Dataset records
________________
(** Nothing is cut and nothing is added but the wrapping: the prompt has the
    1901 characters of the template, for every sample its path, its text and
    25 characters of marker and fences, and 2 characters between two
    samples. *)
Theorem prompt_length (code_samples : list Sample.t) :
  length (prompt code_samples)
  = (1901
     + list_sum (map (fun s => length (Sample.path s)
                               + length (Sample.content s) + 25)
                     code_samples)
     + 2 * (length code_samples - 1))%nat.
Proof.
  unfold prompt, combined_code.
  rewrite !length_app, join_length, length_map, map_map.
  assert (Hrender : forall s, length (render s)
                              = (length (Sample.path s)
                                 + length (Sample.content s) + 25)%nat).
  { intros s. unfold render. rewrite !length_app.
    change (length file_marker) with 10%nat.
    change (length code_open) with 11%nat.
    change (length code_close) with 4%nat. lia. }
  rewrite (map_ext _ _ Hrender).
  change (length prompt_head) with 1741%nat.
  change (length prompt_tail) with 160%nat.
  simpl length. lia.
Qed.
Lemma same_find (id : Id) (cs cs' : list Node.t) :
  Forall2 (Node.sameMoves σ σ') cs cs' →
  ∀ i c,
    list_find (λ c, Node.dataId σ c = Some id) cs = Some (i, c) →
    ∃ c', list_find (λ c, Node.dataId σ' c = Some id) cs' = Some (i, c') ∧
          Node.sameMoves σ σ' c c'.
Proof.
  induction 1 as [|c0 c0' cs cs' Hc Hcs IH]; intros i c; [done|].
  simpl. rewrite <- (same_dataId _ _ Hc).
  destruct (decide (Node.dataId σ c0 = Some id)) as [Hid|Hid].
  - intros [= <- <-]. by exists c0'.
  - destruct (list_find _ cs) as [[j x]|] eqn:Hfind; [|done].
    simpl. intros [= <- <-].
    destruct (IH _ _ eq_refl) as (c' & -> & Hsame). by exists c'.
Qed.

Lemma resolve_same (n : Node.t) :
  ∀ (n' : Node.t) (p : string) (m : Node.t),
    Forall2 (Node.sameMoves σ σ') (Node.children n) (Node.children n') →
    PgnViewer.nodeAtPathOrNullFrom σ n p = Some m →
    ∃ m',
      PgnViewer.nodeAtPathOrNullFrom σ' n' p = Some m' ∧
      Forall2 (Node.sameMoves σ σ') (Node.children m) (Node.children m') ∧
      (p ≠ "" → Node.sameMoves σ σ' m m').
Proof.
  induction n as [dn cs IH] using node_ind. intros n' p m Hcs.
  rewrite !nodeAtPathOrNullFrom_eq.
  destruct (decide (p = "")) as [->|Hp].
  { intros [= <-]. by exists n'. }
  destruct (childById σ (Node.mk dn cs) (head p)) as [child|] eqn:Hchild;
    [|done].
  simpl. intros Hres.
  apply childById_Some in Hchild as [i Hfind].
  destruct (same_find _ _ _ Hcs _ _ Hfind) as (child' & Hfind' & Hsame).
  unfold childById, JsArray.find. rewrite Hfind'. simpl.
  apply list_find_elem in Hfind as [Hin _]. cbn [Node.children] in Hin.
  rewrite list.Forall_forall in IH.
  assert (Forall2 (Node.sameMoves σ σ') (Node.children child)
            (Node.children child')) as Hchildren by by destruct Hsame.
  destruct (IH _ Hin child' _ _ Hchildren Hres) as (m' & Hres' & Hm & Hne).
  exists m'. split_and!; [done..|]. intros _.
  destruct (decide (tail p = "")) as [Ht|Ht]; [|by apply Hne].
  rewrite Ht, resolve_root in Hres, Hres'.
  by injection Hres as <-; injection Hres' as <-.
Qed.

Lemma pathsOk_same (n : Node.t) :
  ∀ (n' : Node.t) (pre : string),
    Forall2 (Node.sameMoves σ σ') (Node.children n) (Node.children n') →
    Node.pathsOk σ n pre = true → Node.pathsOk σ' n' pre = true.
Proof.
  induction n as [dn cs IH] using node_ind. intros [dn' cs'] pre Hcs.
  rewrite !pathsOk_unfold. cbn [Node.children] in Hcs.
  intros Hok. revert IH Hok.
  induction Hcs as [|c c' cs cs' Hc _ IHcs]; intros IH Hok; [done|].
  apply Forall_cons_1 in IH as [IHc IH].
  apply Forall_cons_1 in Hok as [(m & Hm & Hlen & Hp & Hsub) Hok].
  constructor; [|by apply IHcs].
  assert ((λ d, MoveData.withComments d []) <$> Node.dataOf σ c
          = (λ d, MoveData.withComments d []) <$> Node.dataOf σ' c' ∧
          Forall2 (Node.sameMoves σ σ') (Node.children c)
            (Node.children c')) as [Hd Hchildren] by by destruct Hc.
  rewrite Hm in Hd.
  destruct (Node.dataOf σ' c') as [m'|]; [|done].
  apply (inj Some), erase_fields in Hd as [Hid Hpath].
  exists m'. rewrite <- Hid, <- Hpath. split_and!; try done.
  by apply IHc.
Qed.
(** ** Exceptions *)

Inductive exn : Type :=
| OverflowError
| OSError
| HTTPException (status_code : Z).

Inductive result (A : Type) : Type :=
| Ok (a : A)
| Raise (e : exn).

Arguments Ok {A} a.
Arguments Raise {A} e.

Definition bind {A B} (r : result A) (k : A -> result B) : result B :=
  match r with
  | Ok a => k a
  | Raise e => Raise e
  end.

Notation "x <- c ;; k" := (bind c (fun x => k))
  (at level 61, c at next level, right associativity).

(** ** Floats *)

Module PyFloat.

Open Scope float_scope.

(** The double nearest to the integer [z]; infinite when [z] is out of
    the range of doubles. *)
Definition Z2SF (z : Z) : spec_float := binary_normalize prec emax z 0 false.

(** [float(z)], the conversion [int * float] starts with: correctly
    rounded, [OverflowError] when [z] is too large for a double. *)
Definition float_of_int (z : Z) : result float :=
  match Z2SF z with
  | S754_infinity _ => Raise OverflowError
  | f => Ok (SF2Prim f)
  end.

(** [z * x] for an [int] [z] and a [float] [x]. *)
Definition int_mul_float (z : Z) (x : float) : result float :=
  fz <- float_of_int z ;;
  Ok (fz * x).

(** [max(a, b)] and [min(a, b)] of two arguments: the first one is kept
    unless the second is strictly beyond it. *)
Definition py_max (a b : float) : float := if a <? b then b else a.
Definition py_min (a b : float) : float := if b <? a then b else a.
________________
# WHAT IS REQUIRED
Please reproduce the lines from the line with "rewrite Hm in Hd." to the line with "(** [z * x] for", both ends included, exactly as they appear above.

# ANSWER TO THE PROBLEM
  rewrite Hm in Hd.
  destruct (Node.dataOf σ' c') as [m'|]; [|done].
  apply (inj Some), erase_fields in Hd as [Hid Hpath].
  exists m'. rewrite <- Hid, <- Hpath. split_and!; try done.
  by apply IHc.
Qed.
(** ** Exceptions *)

Inductive exn : Type :=
| OverflowError
| OSError
| HTTPException (status_code : Z).

Inductive result (A : Type) : Type :=
| Ok (a : A)
| Raise (e : exn).

Arguments Ok {A} a.
Arguments Raise {A} e.

Definition bind {A B} (r : result A) (k : A -> result B) : result B :=
  match r with
  | Ok a => k a
  | Raise e => Raise e
  end.

Notation "x <- c ;; k" := (bind c (fun x => k))
  (at level 61, c at next level, right associativity).

(** ** Floats *)

Module PyFloat.

Open Scope float_scope.

(** The double nearest to the integer [z]; infinite when [z] is out of
    the range of doubles. *)
Definition Z2SF (z : Z) : spec_float := binary_normalize prec emax z 0 false.

(** [float(z)], the conversion [int * float] starts with: correctly
    rounded, [OverflowError] when [z] is too large for a double. *)
Definition float_of_int (z : Z) : result float :=
  match Z2SF z with
  | S754_infinity _ => Raise OverflowError
  | f => Ok (SF2Prim f)
  end.

(** [z * x] for an [int] [z] and a [float] [x]. *)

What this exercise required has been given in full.